Vila shows himself an unexpected strategist with his suggestion to fire a couple of seekers. For a man who shuns from violence he's strangely at home at the weapon's position. [Of course, just pressing a button is something else entirely than fighting your enemy hand-to-hand. :-)] And aren't they all accomplished technicians? Even Gan is able to accurately assess the damage in the sub-control rooms.
And there is that gorgeous scene with the live cable. Avon putting himself so casually in danger to rescue Blake had me gaping the first time I saw it. [But that's part of his delightful unpredictability. :-)] That explosive lying around for him to use seems a bit too much of a coincidence, but maybe time bombs are standard equipment in all of Liberator's sub-control rooms.
Again we are confronted with the females of the species being considered the most suitable for mind meddling. The Alta linked into the System are both women. [Yes, it's possible that there are men linked in too, but we don't see them.] All the guards appear to be men, as faceless (and inept) as the Federation variety. It's great to see those two grenade waving thugs being teleported back to throw them at the Alta.
Blake being rescued by the slave opening that hidden door is rather providential, but we can put it down to a streak of luck. The same goes for them all finding each other and then the ship back so easily - aren't they lucky that Liberator's parking space is right next to the detention block? :-) We get a last glimpse of the S1 Blake when he's hugging Jenna. :-)
"Go back to your position!" Schoolmaster Blake laying down the law on his most difficult pupil. This is the point where I started expecting Avon to shoot him. It is also the point that defines the changeover in Blake from determined to obsessed.
Avon deserves a kick (preferably with Jenna's sharpest heeled boots) for keeping his reassurance about Orac's prediction to himself. If he wanted to be asked he should have let them know that he could provide the answer. And he keeps ego-tripping, in warning the others about not going near the teleport without giving them the reason. [Well, maybe he considers them bright enough to work it out by themselves. :-)]
"I'll call you IF I need you!" And then he does. Oh, how he does!
The white hot guns: aren't there any protective gloves aboard?

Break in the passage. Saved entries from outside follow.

(** X19, [wireless_request_is_kept]: the wireless flag is set, the main
    thread holds a stale [false], and a serial ON, the stale store and a
    wireless OFF follow. *)
Lemma wireless_request_is_kept_witness :
  exists s',
    Main.run Libc.decimal
      (typed "ON" ++ [Main.MainThread; Main.Wireless (bytes "OFF"); Main.MainThread])
      {| Main.main := Main.init_state;
         Main.ble := Bluetooth.set_on_received true Bluetooth.init_state;
         Main.at_pc := Main.WaitOn_store false |} = Ok s'
    /\ Bluetooth.on_received (Main.ble s') = true
    /\ power_requested s' = true.
Proof.
  assert (exists s',
             Main.run Libc.decimal
               (typed "ON" ++ [Main.MainThread; Main.Wireless (bytes "OFF"); Main.MainThread])
               {| Main.main := Main.init_state;
                  Main.ble := Bluetooth.set_on_received true Bluetooth.init_state;
                  Main.at_pc := Main.WaitOn_store false |} = Ok s') as [s' Hrun].
  { eexists. vm_compute. reflexivity. }
  exists s'. split; [exact Hrun|].
  apply (wireless_request_is_kept Libc.decimal _ _ _ Hrun). reflexivity.
Defined.
Lemma np_sum_payoffs K (prices : list Qc) :
  np_sum (map (fun s => np_maximum (s - K) 0) prices)
  - np_sum (map (fun s => np_maximum (K - s) 0) prices)
  = np_sum prices - Qc_of_nat (length prices) * K.
Proof.
  induction prices as [|s prices IH].
  - cbn [map length]. rewrite np_sum_nil, Qc_of_nat_0. ring.
  - cbn [map length]. rewrite !np_sum_cons, Qc_of_nat_S.
    pose proof (np_maximum_parity (s - K)) as H.
    replace (- (s - K)) with (K - s) in H by ring.
    transitivity
      ((np_maximum (s - K) 0 - np_maximum (K - s) 0)
       + (np_sum (map (fun s => np_maximum (s - K) 0) prices)
          - np_sum (map (fun s => np_maximum (K - s) 0) prices)));
      [ring|].
    rewrite H, IH. ring.
Qed.

(** Put-call parity of the simulation, with the floats read as rationals:
    whatever np.sqrt, np.exp and ** compute and whatever numbers the seeded
    generator draws (at least one), the call estimate minus the put estimate
    is exp(-r * T) * (mean(S_T) - K), S_T being the simulated terminal
    prices; every option_type other than the string call is priced as a put,
    and the generator states the two calls start from play no part. *)
Theorem monte_carlo_option_put_call_parity
    (pow : Qc -> Qc -> Qc) (np_sqrt np_exp : Qc -> Qc) (lit_0_5 lit_2 : Qc)
    (rng : Type) (seed_state : Z -> rng)
    (draw_standard_normal : nat -> rng -> list Qc * rng)
    (S K T r sigma : Qc) (num_simulations : nat) (option_type : string)
    (s s' : rng) :
  option_type <> "call"%string ->
  fst (draw_standard_normal num_simulations (seed_state 42%Z)) <> [] ->
  let mc := monte_carlo_option Qc Qcplus Qcminus Qcmult pow Qcopp np_sqrt
              np_maximum np_mean np_exp lit_0_5 lit_2 0
              rng seed_state draw_standard_normal in
  let S_T :=
    map (fun z => S * np_exp ((r - lit_0_5 * pow sigma lit_2) * T
                              + sigma * np_sqrt T * z))
        (fst (draw_standard_normal num_simulations (seed_state 42%Z))) in
  fst (mc S K T r sigma num_simulations "call"%string s)
  - fst (mc S K T r sigma num_simulations option_type s')
  = np_exp (- r * T) * (np_mean S_T - K).
Proof.
  intros Hty Hne mc S_T. unfold mc, monte_carlo_option, st_bind, st_ret,
    np_random_seed, np_random_standard_normal.
  destruct (String.eqb_spec option_type "call") as [->|_]; [congruence|].
  cbn [String.eqb Ascii.eqb Bool.eqb].
  unfold S_T. clear S_T mc.
  destruct (draw_standard_normal num_simulations (seed_state 42%Z))
    as [draws g]. cbn [fst] in *.
  set (prices := map _ draws).
  assert (Hlen : Qc_of_nat (length prices) <> 0).
  { intros E.
    assert (Hpos : (0 < length prices)%nat)
      by (unfold prices; rewrite length_map; destruct draws;
          [congruence|cbn [length]; lia]).
    pose proof (Qc_of_nat_pos _ Hpos) as H. rewrite E in H.
    exact (Qclt_not_eq _ _ H eq_refl). }
  unfold np_mean. rewrite !length_map.
  replace (length draws) with (length prices)
    by (unfold prices; apply length_map).
  transitivity
    (np_exp (- r * T)
     * ((np_sum (map (fun s0 => np_maximum (s0 - K) 0) prices)
         - np_sum (map (fun s0 => np_maximum (K - s0) 0) prices))
        / Qc_of_nat (length prices))).
  { unfold Qcdiv. ring. }
  rewrite np_sum_payoffs. field. exact Hlen.
Qed.

Lemma monte_carlo_option_put_call_parity_witness :
  fst (monte_carlo_option Qc Qcplus Qcminus Qcmult (fun x _ => x * x) Qcopp
         (fun x => x) np_maximum np_mean (fun x => 1 + x) (1 / 2) 2 0
         nat (fun _ => 0%nat) (fun k g => (replicate k 1, (g + k)%nat))
         1 1 1 0 1 2 "call"%string 5%nat)
  - fst (monte_carlo_option Qc Qcplus Qcminus Qcmult (fun x _ => x * x) Qcopp
           (fun x => x) np_maximum np_mean (fun x => 1 + x) (1 / 2) 2 0
           nat (fun _ => 0%nat) (fun k g => (replicate k 1, (g + k)%nat))
           1 1 1 0 1 2 "put"%string 7%nat)
  = (1 + - 0 * 1)
    * (np_mean (map (fun z => 1 * (1 + ((0 - 1 / 2 * (1 * 1)) * 1 + 1 * 1 * z)))
                    (fst (replicate 2 1, (0 + 2)%nat)))
       - 1).
Proof.
  apply (monte_carlo_option_put_call_parity (fun x _ => x * x) (fun x => x)
           (fun x => 1 + x) (1 / 2) 2 nat (fun _ => 0%nat)
           (fun k g => (replicate k 1, (g + k)%nat))
           1 1 1 0 1 2 "put"%string 5%nat 7%nat).
  - discriminate.
  - discriminate.
Defined.

End MonteCarloParity.

Section OrangeCellsProofs.
Import Oranges OrangeCells.
Local Open Scope Z_scope.

Let queued (p : nat * nat) : entry := (p.1, p.2, 0).
(** ** The world of a [SportsQA] object *)

(** An attribute of [self] that may not have been assigned yet. *)
Inductive attr (A : Type) : Type :=
| Unset
| Bound (v : A).
Arguments Unset {A}.
Arguments Bound {A} v.

(** A [ChatOpenAI] object: which construction made it, and how many remote
    calls it has served. *)
Record client : Type := {
  client_id : nat;
  calls_made : nat
}.

(** What the methods read and write: the attribute [self.llm] ([None] is
    the disabled gateway), the number of [ChatOpenAI(...)] constructions so
    far, and the logs of the remote calls (client and prompt), of the
    [time.sleep] delays in seconds and of the printed lines. *)
Record world : Type := {
  llm : attr (option client);
  clients_made : nat;
  remote_calls : list (nat * string);
  sleeps : list nat;
  stdout : list string
}.

(** The outside: whether the [k]-th [ChatOpenAI(...)] construction raises,
    and what the remote model answers to a prompt, given the client and the
    number of calls it has served before. *)
Record env : Type := {
  construct : nat -> option exn;
  remote : nat -> nat -> string -> result string
}.

(** A new process: [self.llm] has not been assigned. *)
Definition fresh_world : world :=
  {| llm := Unset; clients_made := 0; remote_calls := [];
     sleeps := []; stdout := [] |}.

Definition M (A : Type) : Type := world -> result A * world.

Definition ret {A} (a : A) : M A := fun w => (Ok a, w).

Definition raise {A} (e : exn) : M A := fun w => (Raise e, w).

Definition bind {A B} (m : M A) (k : A -> M B) : M B :=
  fun w =>
    match m w with
    | (Ok a, w') => k a w'
    | (Raise e, w') => (Raise e, w')
    end.

Definition lift {A} (r : result A) : M A := fun w => (r, w).

Declare Scope py_scope.
Delimit Scope py_scope with py.
Notation "x <- m ;; k" := (bind m (fun x => k))
  (at level 61, m at next level, right associativity) : py_scope.
Notation "m ;; k" := (bind m (fun _ => k))
  (at level 61, right associativity) : py_scope.
Local Open Scope py_scope.

(** [try: body / except C1: h1 / except C2: h2 ...]: the first clause whose
    class test accepts the exception handles it; an exception no clause
    accepts, or one raised by a handler, propagates. *)
Fixpoint select_handler {A} (clauses : list ((exn -> bool) * (exn -> M A)))
  (e : exn) : option (M A) :=
  match clauses with
  | [] => None
  | (accepts, h) :: clauses' =>
      if accepts e then Some (h e) else select_handler clauses' e
  end.

Definition try_except {A} (body : M A)
  (clauses : list ((exn -> bool) * (exn -> M A))) : M A :=
  fun w =>
    match body w with
    | (Ok a, w') => (Ok a, w')
    | (Raise e, w') =>
        match select_handler clauses e with
        | Some h => h w'
        | None => (Raise e, w')
        end
    end.

(** [except APIConnectionError] *)
Definition is_APIConnectionError (e : exn) : bool :=
  match e with
  | APIConnectionError _ => true
  | _ => false
  end.

(** [except Exception] *)
Definition is_Exception (e : exn) : bool := true.

Definition set_llm (v : option client) : M unit :=
  fun w =>
    (Ok tt,
     {| llm := Bound v; clients_made := clients_made w;
        remote_calls := remote_calls w; sleeps := sleeps w;
        stdout := stdout w |}).

(** Reading [self.llm]. *)
Definition get_llm : M (option client) :=
  fun w =>
    match llm w with
    | Unset =>
        (Raise (AttributeError "'SportsQA' object has no attribute 'llm'"), w)
    | Bound v => (Ok v, w)
    end.

(** [time.sleep(seconds)] *)
Definition sleep (seconds : nat) : M unit :=
  fun w =>
    (Ok tt,
     {| llm := llm w; clients_made := clients_made w;
        remote_calls := remote_calls w;
        sleeps := (sleeps w ++ [seconds])%list;
        stdout := stdout w |}).

(** [print(line)] *)
Definition print (line : string) : M unit :=
  fun w =>
    (Ok tt,
     {| llm := llm w; clients_made := clients_made w;
        remote_calls := remote_calls w; sleeps := sleeps w;
        stdout := (stdout w ++ [line])%list |}).
(** * Heteroflow: the node/graph substrate ([heteroflow/core/graph.hpp])

    A shallow embedding of [hf::Node]: the payload variant and its
    classification predicates, the dependency-edge bookkeeping
    ([Node::_precede]), the union-find fields and their two operations
    ([Node::_root], [Node::_union]), the [DeviceGroup] record and the
    Graphviz rendering ([Node::dump]).

    Nodes are heap objects whose identity is their address, so the program
    state is a finite map from addresses to node records; every member
    function takes the address of [this] and threads the heap. *)

From Stdlib Require Import ZArith Lia Ascii.
From stdpp Require Import gmap strings list fin_maps relations.

Open Scope Z_scope.

(** ** Machine integers *)

Definition INT_MIN : Z := - 2 ^ 31.
Definition INT_MAX : Z := 2 ^ 31 - 1.

(** Two's-complement wrap-around of a 32-bit [int]; this is what
    [std::atomic<int>::fetch_add] does on overflow. *)
Definition wrap_int (z : Z) : Z := (z + 2 ^ 31) mod 2 ^ 32 - 2 ^ 31.

(** ** Outcomes of a member function

    [Ret] is normal return.  The other constructors are the ways a call can
    leave the defined behaviour of the program: a dereference of an address
    that holds no node, a failed [assert], overflow of a plain [int], and the
    exhaustion of the fuel that bounds a loop in the model. *)

Inductive outcome (A : Type) : Type :=
  | Ret (a : A)
  | BadPtr
  | AssertFail
  | Overflow
  | NoFuel.

Arguments Ret {A} a.
Arguments BadPtr {A}.
Arguments AssertFail {A}.
Arguments Overflow {A}.
Arguments NoFuel {A}.

Definition obind {A B} (m : outcome A) (k : A -> outcome B) : outcome B :=
  match m with
  | Ret a => k a
  | BadPtr => BadPtr
  | AssertFail => AssertFail
  | Overflow => Overflow
  | NoFuel => NoFuel
  end.

Notation "'let!' x ':=' m 'in' k" := (obind m (fun x => k))
  (at level 10, x pattern, m at level 100, k at level 200).

(** ** Data model *)

(** Addresses of nodes (and of the other objects nodes point to) are
    numbers of type [N]; [nullptr] is address 0. *)
Definition nullptr : N := 0%N.

(** The five payload structs.  The [work] callables are opaque to every
    operation of this file and are kept as an identifier. *)
Inductive Handle : Type :=
  | Host (work : N)
  | Pull (work : N) (device : Z) (d_data : N) (d_size : N)
  | Push (work : N) (source : N)
  | Kernel (work : N) (device : Z) (sources : list N)
  | Transfer (work : N) (source : N) (target : N).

Jenna cuddling up to Avon in that cell - their only companionable moment in the whole series. Well, people do strange things in the face of death. :-) Vila is poorly rewarded for his trouble to free them, but he gets the privilege of Avon apologising to him. [Must bring him into a very select company!]

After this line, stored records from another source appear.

(** C5. A telemetry line with an integer zone and a resolved timestamp
    whose [pv_c] is null or NaN does not extend the zone's series, and
    overwrites the snapshot fields pv, sp_abs, output_pct, method, mode and
    autotune from the line, the null or NaN pv as it stands. *)
Theorem nan_pv_updates_snapshot_only sbz line obj z (dt : datetime) :
  telemetry_message line obj z ->
  line_dt obj = Some dt ->
  is_nan (dict_get "pv_c" obj) = true ->
  let s := zone_state sbz z in
  let s' := zone_state (fst (_ingest_line sbz line)) z in
  (t s' = t s /\ pv s' = pv s) /\
  last_pv s' = dict_get "pv_c" obj /\
  last_sp s' = dict_get "sp_abs_c" obj /\
  last_out s' = dict_get "output_pct" obj /\
  last_method s' = dict_get_or "method" placeholder obj /\
  last_mode s' = dict_get_or "mode" placeholder obj /\
  last_autotune s' = dict_get "autotune" obj.
Proof.
  intros Hmsg Hdt Hnan. cbv zeta.
  rewrite (ingest_telemetry sbz _ _ _ dt None Hmsg Hdt (is_nan_pv_val _ Hnan)).
  simpl fst. rewrite zone_state_alter. simpl. repeat split.
Qed.

(** ** Event lines *)

Lemma dict_get_present (k : string) obj (v : PyVal) :
  dict_get k obj = v -> v <> PNone -> dict_lookup k obj = Some v.
Proof.
  unfold dict_get, dict_get_or.
  destruct (dict_lookup k obj); intros <- Hv; [reflexivity | now destruct Hv].
Qed.

Lemma py_or_cases (a b : PyVal) : py_or a b = a \/ py_or a b = b.
Proof. unfold py_or. destruct (truthy a); auto. Qed.

Lemma event_sp_from_alias obj :
  exists k, In k event_aliases /\ dict_get k obj = event_sp obj.
Proof.
  unfold event_sp, event_aliases.
  repeat match goal with
         | |- context [py_or ?a ?b] =>
             destruct (py_or_cases a b) as [-> | ->]
         end;
    eexists; (split; [| reflexivity]); simpl; tauto.
Qed.

Lemma event_sp_absent obj :
  (forall k, In k event_aliases -> dict_get k obj = PNone) -> event_sp obj = PNone.
Proof.
  intros H. destruct (event_sp_from_alias obj) as (k & Hk & <-). now apply H.
Qed.

Lemma is_None_true (v : PyVal) : is_None v = true -> v = PNone.
Proof. now destruct v. Qed.

Lemma is_None_false (v : PyVal) : is_None v = false -> v <> PNone.
Proof. now destruct v. Qed.

(** C6. An event line with an integer zone changes nothing but the
    zone's [last_autotune_sp]: the series and the snapshot fields pv,
    sp_abs, output_pct, method, mode and autotune of the zone stay, as does
    every other zone. If [last_autotune_sp] changes, its new value is one
    the line has, not null, under one of the alias keys; a line that has no
    alias key, or null under each, leaves it as it was. *)
Theorem event_changes_only_autotune_setpoint sbz line obj z :
  event_message line obj z ->
  let s := zone_state sbz z in
  let sbz' := fst (_ingest_line sbz line) in
  let s' := zone_state sbz' z in
  (t s' = t s /\ pv s' = pv s /\
   last_pv s' = last_pv s /\ last_sp s' = last_sp s /\ last_out s' = last_out s /\
   last_method s' = last_method s /\ last_mode s' = last_mode s /\
   last_autotune s' = last_autotune s) /\
  (forall z', z' <> z -> sbz' !! z' = sbz !! z') /\
  (last_autotune_sp s' = last_autotune_sp s \/
   exists k, In k event_aliases /\
     dict_lookup k obj = Some (last_autotune_sp s') /\ last_autotune_sp s' <> PNone) /\
  ((forall k, In k event_aliases -> dict_get k obj = PNone) ->
   last_autotune_sp s' = last_autotune_sp s).
Proof.
  intros Hmsg. cbv zeta. rewrite (ingest_event sbz _ _ _ Hmsg).
  destruct (is_None (event_sp obj)) eqn:Hsp; simpl fst.
  - rewrite zone_state_ensure. repeat split; auto.
    intros z' Hne. now apply ensure_zone_other.
  - rewrite zone_state_alter. simpl. repeat split.
    + intros z' Hne. now apply alter_ensure_other.
    + right. destruct (event_sp_from_alias obj) as (k & Hk & Hget).
      exists k. split; [exact Hk|]. split.
      * apply dict_get_present; [exact Hget | now apply is_None_false].
      * now apply is_None_false.
    + intros Habs. rewrite (event_sp_absent _ Habs) in Hsp. discriminate.
Qed.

Why build Spaceworld while the system has three planets? Were those made uninhabitable by the war or do the machines feel more at home in an artificial environment? :-) And what is cluttering up all Orac's circuits? [Or is it just trying to sound important?] At this stage they all seem rather in awe of Orac, even Avon.
At the end, when Zen puts the sister ship on the screen, why does none of them notice the background? It's exactly the same as in the earlier projection - all the reassurance they can want. :-)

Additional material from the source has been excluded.